Whooshh's salmon technology tin do the same. Only with alive fish.

The fish outset swim into a big enclosed box. While inside, they briefly pass through a pocket of air. While in that air pocket, photos are taken. A estimator and then determines what type of fish it is, whether it has any visible wounds and how large information technology is.

"The calculator is making a decision before information technology gets to the tube," Bryan said.

If, for instance, a predatory and invasive Northern Pike swims into the machine, it could be diverted to a "grinder," Bryan said. Or, if a hatchery-raised salmon appeared, it could be diverted back downstream. Those decisions would be up to the fishery managers, Bryan said.

He believes this could reduce the predator population in reservoirs, giving salmon some respite.

Equally for heat stress, preliminary studies have shown that fish using the salmon cannon are able to travel faster and further upstream before the summer heat makes portions of the Columbia impassable.

And Bryan said he has some ideas on how to help smolts trying to return to the ocean, although he isn't ready to talk about them.

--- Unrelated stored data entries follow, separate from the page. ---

(** [ECDSASigner.__init__]; [get_curve] is the lookup of
    [cryptlib.core.ecc_parameters], [hashlib] the three constructors. *)
Definition init (get_curve : string -> res CurveParameters)
  (hashlib : Hashlib) (curve_name : string) : res ECDSASigner :=
  params <- get_curve curve_name ;;
  Ret {| curve_params := params;
         curve := Curve_init params;
         hash_func :=
           if String.eqb curve_name "P-256" then sha256 hashlib
           else if String.eqb curve_name "P-384" then sha384 hashlib
           else sha512 hashlib |}.

(** [generate_keypair]; [rnd] is what
    [os.urandom(n.bit_length() // 8 + 8)] handed back. *)
Definition generate_keypair (fuel : nat) (self : ECDSASigner) (rnd : bytes)
  : res (bytes * bytes) :=
  private_key <- py_mod (from_bytes rnd) (n (curve self)) ;;
  public_point <- scalar_mult fuel (curve self) private_key None ;;
  ox <- attr_x public_point ;;
  px <- as_int AttributeError ox ;;
  xb <- minimal_bytes px ;;
  oy <- attr_y public_point ;;
  py <- as_int AttributeError oy ;;
  yb <- minimal_bytes py ;;
  let public_key := xb ++ yb in
  private_bytes <-
    to_bytes private_key ((bit_length (n (curve self)) + 7) / 8) ;;
  Ret (public_key, private_bytes).

(** [sign] *)
Definition sign (fuel : nat) (self : ECDSASigner) (private_key message : bytes)
  : res bytes :=
  let z := from_bytes (digest (hash_func self) message) in
  let d := from_bytes private_key in
  k <- generate_k fuel (hash_func self) (n (curve self)) d
         (digest (hash_func self) message) ;;
  R <- scalar_mult fuel (curve self) k None ;;
  ox <- attr_x R ;;
  Rx <- as_int TypeError ox ;;
  r <- py_mod Rx (n (curve self)) ;;
  ki <- modinv fuel k (n (curve self)) ;;
  s <- py_mod (ki * (z + r * d)) (n (curve self)) ;;
  r_bytes <- minimal_bytes r ;;
  s_bytes <- minimal_bytes s ;;
  Ret (r_bytes ++ s_bytes).

(** [verify] *)
Definition verify (fuel : nat) (self : ECDSASigner)
  (public_key message signature : bytes) : res bool :=
  let r_len := len signature / 2 in
  let r := from_bytes (slice_to signature r_len) in
  let s := from_bytes (slice_from signature r_len) in
  let z := from_bytes (digest (hash_func self) message) in
  let x_bytes := slice_to public_key (len public_key / 2) in
  let y_bytes := slice_from public_key (len public_key / 2) in
  let pub_point :=
    Some (mkPoint (Some (from_bytes x_bytes)) (Some (from_bytes y_bytes))) in
  on <- is_on_curve (curve self) pub_point ;;
  if negb on then Ret false
  else
    w <- modinv fuel s (n (curve self)) ;;
    u1 <- py_mod (z * w) (n (curve self)) ;;
    u2 <- py_mod (r * w) (n (curve self)) ;;
    p1 <- scalar_mult fuel (curve self) u1 None ;;
    p2 <- scalar_mult fuel (curve self) u2 pub_point ;;
    point <- point_add fuel (curve self) p1 p2 ;;
    match point with
    | None => Ret false
    | Some _ =>
        ox <- attr_x point ;;
        px <- as_int TypeError ox ;;
        v <- py_mod px (n (curve self)) ;;
        Ret (v =? r)
    end.

End ECDSASigner.

(* ================================================================== *)
(** ** cryptlib.algorithms.ecdh *)

Module ECDH.

Record ECDH : Set := mkECDH {
  params : CurveParameters;
  curve : Curve
}.

(** [ECDH.__init__]; [CURVES] is the table of
    [cryptlib.core.ecc_parameters]. *)
Definition init (CURVES : string -> option CurveParameters)
  (curve_name : string) : res ECDH :=
  match CURVES curve_name with
  | None => Raise ValueError
  | Some ps => Ret {| params := ps; curve := Curve_init ps |}
  end.

(** [generate_keypair]; [rnd] is what [secrets.randbelow(n - 1)] handed
    back, a number of [range(n - 1)]; the call raises [ValueError] when
    that range is empty. *)
Definition generate_keypair (fuel : nat) (self : ECDH) (rnd : Z)
  : res (option Point * Z) :=
  if n (curve self) - 1 <=? 0 then Raise ValueError
  else
    let private_scalar := rnd + 1 in
    public_point <- scalar_mult fuel (curve self) private_scalar None ;;
    Ret (public_point, private_scalar).

(** [derive_shared_secret] *)
Definition derive_shared_secret (fuel : nat) (self : ECDH)
  (private_scalar : Z) (peer_public_point : option Point) : res Z :=
  shared_point <-
    scalar_mult fuel (curve self) private_scalar peer_public_point ;;
  if none_or_infinite shared_point then Raise ValueError
  else ox <- attr_x shared_point ;; as_int TypeError ox.

End ECDH.

(** The signer that [ECDSASigner("P-256")] builds. *)
Definition signer_P256 (hashlib : Hashlib) : ECDSASigner.ECDSASigner :=
  {| ECDSASigner.curve_params := P256;
     ECDSASigner.curve := P256_curve;
     ECDSASigner.hash_func := sha256 hashlib |}.

(** The point that [verify] parses out of a public key. *)
Definition parse_public_key (public_key : bytes) : option Point :=
  Some (mkPoint
          (Some (from_bytes (slice_to public_key (len public_key / 2))))
          (Some (from_bytes (slice_from public_key (len public_key / 2))))).

(** The generator of P-256 as 64 key bytes, 32 per coordinate. *)
Definition G256_bytes : bytes :=
  be_digits 32 (cp_gx P256) ++ be_digits 32 (cp_gy P256).

(** The opposite of a point. *)
Definition negate (c : Curve) (P : option Point) : option Point :=
  match P with
  | Some {| x := Some px; y := Some py |} =>
      Some (mkPoint (Some px) (Some (p c - py)))
  | _ => P
  end.

(** A small instance to run the signer on: a four-byte checksum in the
    place of the hash (its block size, 8, is below 16, so [hmac_new] works
    on blocks of 64 bytes), and the curve [y^2 = x^3 + 2x + 2] over the
    integers modulo 17, whose point [(5, 1)] has order 19. *)
Definition fold_hash : HashFunc :=
  {| digest := fun m => be_digits 4 (from_bytes m * 2654435761 + len m + 40503);
     digest_size := 4;
     block_size := 8 |}.

Definition curve17 : CurveParameters :=
  {| cp_name := "curve17"; cp_p := 17; cp_a := 2; cp_b := 2;
     cp_gx := 5; cp_gy := 1; cp_n := 19; cp_h := None |}.

Definition signer17 : ECDSASigner.ECDSASigner :=
  {| ECDSASigner.curve_params := curve17;
     ECDSASigner.curve := Curve_init curve17;
     ECDSASigner.hash_func := fold_hash |}.

(** The key-exchange object on the small curve. *)
Definition ecdh17 : ECDH.ECDH :=
  {| ECDH.params := curve17; ECDH.curve := Curve_init curve17 |}.

(** What the loop of [modinv] keeps true of [(lm, hm, low, high)]. *)
Definition modinv_inv (a m : Z) (s : Z * Z * Z * Z) : Prop :=
  let '(lm, hm, low, high) := s in
  0 <= low < high /\ 1 < high /\
  (lm * a) mod m = low mod m /\
  (hm * a) mod m = high mod m /\
  Z.gcd low high = Z.gcd a m.

Definition modinv_mu (s : Z * Z * Z * Z) : nat :=
  let '(_, _, low, high) := s in Z.to_nat (Z.log2 (low * high)).

(* ================================================================== *)
(** * Polynomials over a ring and the invariants of Tonelli-Shanks

    Counting the roots of [X^k - 1] gives the non-residue that
    [modular_sqrt] looks for. *)

Module Poly.
Import NsatzTactic Ncring_initial.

"Our whole goal has been fish passage," he said.

The tribes

Concluding week, before the Salmon Cannon went viral, the Colville Confederated Tribes released 30 salmon into the Columbia River above Chief Joseph Dam. That's the start fourth dimension salmon accept been in that stretch of river since the dam was built.

Now, a Whooshh Salmon Cannon is on a barge at Brewster, Washington, waiting for final approving from the U.S. Ground forces Corps of Engineers to travel upstream to Chief Joseph to behave alive-river tests. There is already ane installed at the Cle Elum hatchery, transporting fish from the hatchery to Cle Elum Lake.

If approved by the Corps of Engineers, the organisation could become an important tool in the Colville Tribes' endeavor to restore salmon to their native waters in the Upper Columbia.

The Whooshh system costs betwixt $2 and $4 million, depending on where its installed.

"This could serve as another viable fashion that we can motion fish," said John Sirois, a fisheries coordinator for the Upper Columbia United Tribes. "We're all about having another avenue to assistance the fish and help the salmon."

There are enough of legal and biological questions to be addressed earlier Salmon Cannons go a regular sight at Columbia River dams. But the innovation has momentum. And Bryan, the founder and CEO, is passionate.

A logical and linear thinker, he spends near of a two-hour interview talking almost the scientific discipline and physics behind his work. But, toward the stop, another deeper motivation appears to surface.

As a infant, Bryan was very sick, was even on expiry's door, he'south told. So, his aunt, a nun, had her entire convent pray for her baby nephew. He survived.

"I'1000 still hither for some reason," he said. "Perchance it'due south for the fish."

CORRECTION: An earlier version of this story incorrectly identified the city in which Whooshh Innovations is based. It'southward based in Seattle.